WHAT NEEDS TO BE DONE: Here are the records. Write out exactly the lines between the one holding "Safe t (k (head rest)) Q w') ->" and the one holding "eapply (Safe_GetNextWait t p l t []", inclusive.

DATA TO USE section start

(** ** [RemoveIf] with the thread itself as the element *)
Definition without (t : Z) (l : list Z) : list Z := filter (fun u => u <> t) l.

Lemma without_notin t l : t ∉ l -> without t l = l.
Proof.
  unfold without. induction l as [|u l IH]; [done|]. intros [Hu Hn]%not_elem_of_cons.
  rewrite filter_cons_True by congruence. f_equal. auto.
Qed.

Lemma without_middle t l1 l2 : t ∉ l1 -> t ∉ l2 -> without t (l1 ++ t :: l2) = l1 ++ l2.
Proof.
  intros N1 N2. unfold without. rewrite list.filter_app, filter_cons_False by naive_solver.
  fold (without t l1) (without t l2). by rewrite !without_notin.
Qed.

Lemma without_elem t l u : u ∈ without t l <-> u <> t /\ u ∈ l.
Proof. apply (list_elem_of_filter (fun u => u <> t)). Qed.

(** The state of the loop: nothing found yet, [current] is at the rest of the
    list and [prev] before it; or the element is out already. *)
Definition removing (t : Z) (C : list Z) (found : bool) (prev : Z) (current : option Z)
    (D : list Z) : Prop :=
  if found then t ∈ C /\ D = without t C /\ exists pre rest, D = pre ++ rest /\ current = head rest
  else D = C /\ exists pre rest, C = pre ++ rest /\ current = head rest /\ (t ∉ pre) /\
         (pre = [] -> head C = Some prev) /\ (pre <> [] -> list.last pre = Some prev).

Lemma links_bypass {K} (nx nx' : K -> option (option K)) h l v u l' n :
  (forall y, y <> v -> nx' y = nx y) -> nx' v = Some n -> nx u = Some n ->
  v ∉ l -> v ∉ l' -> links nx h (l ++ v :: u :: l') -> links nx' h (l ++ v :: l').
Proof.
  intros Ho Hv Hu. revert h. induction l as [|y l IH]; intros h Hn Hn' L; simpl in *.
  - inversion L as [|? n1 ? E1 L1]; simplify_eq. inversion L1 as [|? n2 ? E2 L2]; simplify_eq.
    apply (links_cons _ _ n); [done|]. eapply links_ext; [|exact L2].
    intros y Hy. apply Ho. by intros ->.
  - apply not_elem_of_cons in Hn as [Hy Hn]. inversion L as [|? n' ? En Ln]; simplify_eq.
    apply (links_cons _ _ n'); [by rewrite Ho|]. by apply IH.
Qed.

Lemma in_lists_put l C C' W T u :
  sel l W T = C -> (forall v, v ∈ C' -> v ∈ C) ->
  in_lists u (putW l C' W) (putT l C' T) [] -> in_lists u W T [].
Proof.
  intros E Hs. unfold in_lists. rewrite !elem_of_nil. destruct l; simpl in *; subst; intros [?|[?|[]]]; auto.
Qed.

Lemma disjoint_put l C C' W T :
  sel l W T = C -> (forall v, v ∈ C' -> v ∈ C) -> disjoint_lists W T ->
  disjoint_lists (putW l C' W) (putT l C' T).
Proof. intros E Hs Hd v. destruct l; simpl in *; subst; intros Hv Hv'; apply (Hd v); auto. Qed.

Lemma put_put l C C' W T :
  putW l C (putW l C' W) = putW l C W /\ putT l C (putT l C' T) = putT l C T.
Proof. by destruct l. Qed.

Lemma sel_put l C W T : sel l (putW l C W) (putT l C T) = C.
Proof. by destruct l. Qed.

Lemma put_sel l W T : putW l (sel l W T) W = W /\ putT l (sel l W T) T = T.
Proof. by destruct l. Qed.

Lemma me_at_weaken t w x p : me t w {| x with m_at := None |} -> me t w {| x with m_at := Some p |}.
Proof. intros [E1 E2 E3 E4 E5 E6 E7 E8 E9 E10 E11]. split; try done. simpl in *. intros q Hq. by specialize (E5 q Hq). Qed.

(** The thread is taken out of the list. *)
Lemma Safe_erase {A} t p l pre rest prev (k : option Z -> prog A) Q w o ow c W T M0 x :
  locked t w p o ow c W T [] M0 -> me t w x -> m_busy x = None -> m_at x = Some p ->
  disjoint_lists W T -> sel l W T = pre ++ t :: rest ->
  (pre = [] -> prev = t) -> (pre <> [] -> list.last pre = Some prev) ->
  (forall w' M, inv w' -> me t w' x ->
     locked t w' p o ow c (putW l (pre ++ rest) W) (putT l (pre ++ rest) T) [] M ->
     Safe t (k (head rest)) Q w') ->
  Safe t (Bind (EraseAfter p l prev t) (fun _ => Bind (GetNextWait prev) k)) Q w.
Proof.
  intros Hl Hme Hb Hat Hdis E Hp1 Hp2 Hk. seq.
  eapply Safe_GetHead; [done|]. intros w1 M1 R1 I1 Hl1.
  pose proof (me_rely _ _ _ _ Hme R1) as Hme1.
  assert (Hnd : NoDup (pre ++ t :: rest)).
  { rewrite <- E. eapply links_NoDup. exact (locked_links _ _ _ _ _ _ _ _ _ _ l I1 Hl1). }
  destruct (NoDup_middle_out _ _ _ Hnd) as [Ht1 Ht2].
  assert (Hsub : forall v, v ∈ pre ++ rest -> v ∈ pre ++ t :: rest).
  { intros v. rewrite !elem_of_app, elem_of_cons. tauto. }
  assert (Hx : {| x with m_busy := None; m_at := Some p |} = x) by (destruct x; simpl in *; by subst).
  rewrite E. destruct pre as [|u0 pre]; simpl head.
  - specialize (Hp1 eq_refl) as ->. rewrite bool_decide_eq_true_2 by done. seq.
    eapply (Safe_GetNextWait t p l t [] rest); [exact Hl1|done|]. intros w2 M2 R2 I2 Hl2.
    pose proof (me_rely _ _ _ _ Hme1 R2) as Hme2. simpl in Hsub.
    eapply Safe_SetHead with (x := x) (C := rest) (B' := []) (b := None) (at' := None);
      try done; try (by auto).
    + intros s g M R' I Hl'. pose proof (locked_links _ _ _ _ _ _ _ _ _ _ l I Hl') as L.
      rewrite E in L. destruct (links_tail _ _ _ _ L) as (n & En & Ln). simpl in *.
      by rewrite <- (links_head _ _ _ Ln).
    + intros v Hv. left. by eapply in_lists_put.
    + intros _. split; [done|]. by eapply disjoint_put.
    + intros Ht. exfalso. unfold in_lists in Ht. rewrite elem_of_nil in Ht.
      assert (Hin : t ∈ sel l W T) by (rewrite E; by left).
      destruct l; simpl in *; destruct Ht as [Ht|[Ht|[]]]; try done; by eapply Hdis.
    + intros w3 M3 I3 Hme3 Hl3 (s & g & M & Is & Hs & Hnext).
      assert (Hn3 : next_ (threads w3.1 t) = head rest).
      { rewrite Hnext. pose proof (locked_links _ _ _ _ _ _ _ _ _ _ l Is Hs) as L. rewrite E in L.
        destruct (links_tail _ _ _ _ L) as (n & En & Ln). unfold next_in in En. simpl in *.
        injection En as ->. by apply links_head in Ln. }
      apply Safe_thread_get. intros w4 R4 I4.
      rewrite (next_stays _ _ _ _ _ _ _ _ _ _ _ t (head rest) _ Hl3 Hme3 R4) by auto.
      destruct (locked_rely _ _ _ _ _ _ _ _ _ _ _ Hl3 R4) as [M4 Hl4].
      eapply Hk; [done| |exact Hl4]. rewrite <- Hx.
      apply (me_at_weaken t w4 {| x with m_busy := None |} p). by eapply me_rely.
  - rewrite bool_decide_eq_false_2 by (intros [= ->]; apply Ht1; by left). seq.
    destruct (exists_last (l := u0 :: pre)) as (pre0 & prev' & Epre); [done|]. rewrite Epre in *.
    assert (prev' = prev) as ->.
    { specialize (Hp2 ltac:(by destruct pre0)). rewrite last_snoc in Hp2. congruence. }
    eapply (Safe_GetNextWait t p l t (pre0 ++ [prev]) rest); [exact Hl1|done|]. intros w2 M2 R2 I2 Hl2.
    pose proof (me_rely _ _ _ _ Hme1 R2) as Hme2.
    assert (Hnd' := Hnd). rewrite <- app_assoc in Hnd'. simpl in Hnd'.
    apply NoDup_middle_out in Hnd' as [Hv1 Hv2]. apply not_elem_of_cons in Hv2 as [Hv2 Hv3].
    eapply Safe_SetWaitNext with (x := x) (W' := putW l ((pre0 ++ [prev]) ++ rest) W)
      (T' := putT l ((pre0 ++ [prev]) ++ rest) T) (b := None); try done; try (by auto).
    + right. assert (prev ∈ sel l W T).
      { rewrite E, !elem_of_app. left. right. by left. }
      unfold in_lists. destruct l; simpl in *; auto.
    + intros s h1 h2 L1 L2 nx.
      assert (Ho : forall y, y <> prev -> nx y = next_in s y) by (intros y Hy; unfold nx; by rewrite decide_False).
      assert (Hother : forall h C, prev ∉ C -> links (next_in s) h C -> links nx h C).
      { intros h C Hn L. eapply links_ext; [|exact L]. intros y Hy. apply Ho. by intros ->. }
      assert (Hthis : forall h, links (next_in s) h (sel l W T) ->
                links nx h ((pre0 ++ [prev]) ++ rest)).
      { intros h L. rewrite E in L. rewrite <- !app_assoc in *. simpl in *.
        apply (links_bypass (next_in s) nx h pre0 prev t rest (head rest)); try done.
        - unfold nx. by rewrite decide_True.
        - change (prev :: t :: rest) with ([prev] ++ t :: rest) in L. rewrite app_assoc in L.
          destruct (links_tail _ _ _ _ (links_suffix _ _ _ _ _ _ L eq_refl)) as (n & En & Ln).
          by rewrite En, (links_head _ _ _ Ln). }
      assert (Hpv : prev ∈ sel l W T) by (rewrite E, !elem_of_app; left; right; by left).
      destruct l; simpl in *; (split; [|]); try (by auto);
        (apply Hother; [|done]; intros Hi; by eapply Hdis).
    + intros v Hv. by eapply in_lists_put.
    + intros _. split; [done|]. by eapply disjoint_put.
    + intros w3 M3 I3 Hme3 _ Hl3.
      eapply (Safe_GetNextWait t p l prev pre0 rest); [exact Hl3|by rewrite sel_put, <- app_assoc|].
      intros w4 M4 R4 I4 Hl4. eapply Hk; [done| |exact Hl4].
      pose proof (me_rely _ _ _ _ Hme3 R4) as Hme4. by destruct x; simpl in *; subst.
Qed.

Lemma removing_start t C h : head C = Some h -> removing t C false h (Some h) C.
Proof.
  intros E. split; [done|]. exists [], C. rewrite E. split_and!; [done..|by intros ?%elem_of_nil|done|done].
Qed.

(** One step over an element that stays. *)
Lemma removing_next t C found prev u D :
  removing t C found prev (Some u) D -> u <> t ->
  exists D1 D2, D = D1 ++ u :: D2 /\ removing t C found u (head D2) D.
Proof.
  destruct found; intros Hr Hu.
  - destruct Hr as (Ht & ED & pre & rest & E & Ec). destruct rest as [|u' rest]; [done|].
    injection Ec as ->. exists pre, rest. split; [done|]. split_and!; [done..|].
    exists (pre ++ [u']), rest. by rewrite <- app_assoc.
  - destruct Hr as (-> & pre & rest & E & Ec & Hn & _ & _). destruct rest as [|u' rest]; [done|].
    injection Ec as ->. exists pre, rest. split; [done|]. split; [done|].
    exists (pre ++ [u']), rest. rewrite <- app_assoc. split_and!; try done.
    + rewrite elem_of_app, list_elem_of_singleton. naive_solver.
    + by destruct pre.
    + intros _. by rewrite last_snoc.
Qed.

DATA TO USE section end

SOLUTION TO THE EXERCISE:
     Safe t (k (head rest)) Q w') ->
  Safe t (Bind (EraseAfter p l prev t) (fun _ => Bind (GetNextWait prev) k)) Q w.
Proof.
  intros Hl Hme Hb Hat Hdis E Hp1 Hp2 Hk. seq.
  eapply Safe_GetHead; [done|]. intros w1 M1 R1 I1 Hl1.
  pose proof (me_rely _ _ _ _ Hme R1) as Hme1.
  assert (Hnd : NoDup (pre ++ t :: rest)).
  { rewrite <- E. eapply links_NoDup. exact (locked_links _ _ _ _ _ _ _ _ _ _ l I1 Hl1). }
  destruct (NoDup_middle_out _ _ _ Hnd) as [Ht1 Ht2].
  assert (Hsub : forall v, v ∈ pre ++ rest -> v ∈ pre ++ t :: rest).
  { intros v. rewrite !elem_of_app, elem_of_cons. tauto. }
  assert (Hx : {| x with m_busy := None; m_at := Some p |} = x) by (destruct x; simpl in *; by subst).
  rewrite E. destruct pre as [|u0 pre]; simpl head.
  - specialize (Hp1 eq_refl) as ->. rewrite bool_decide_eq_true_2 by done. seq.
    eapply (Safe_GetNextWait t p l t [] rest); [exact Hl1|done|]. intros w2 M2 R2 I2 Hl2.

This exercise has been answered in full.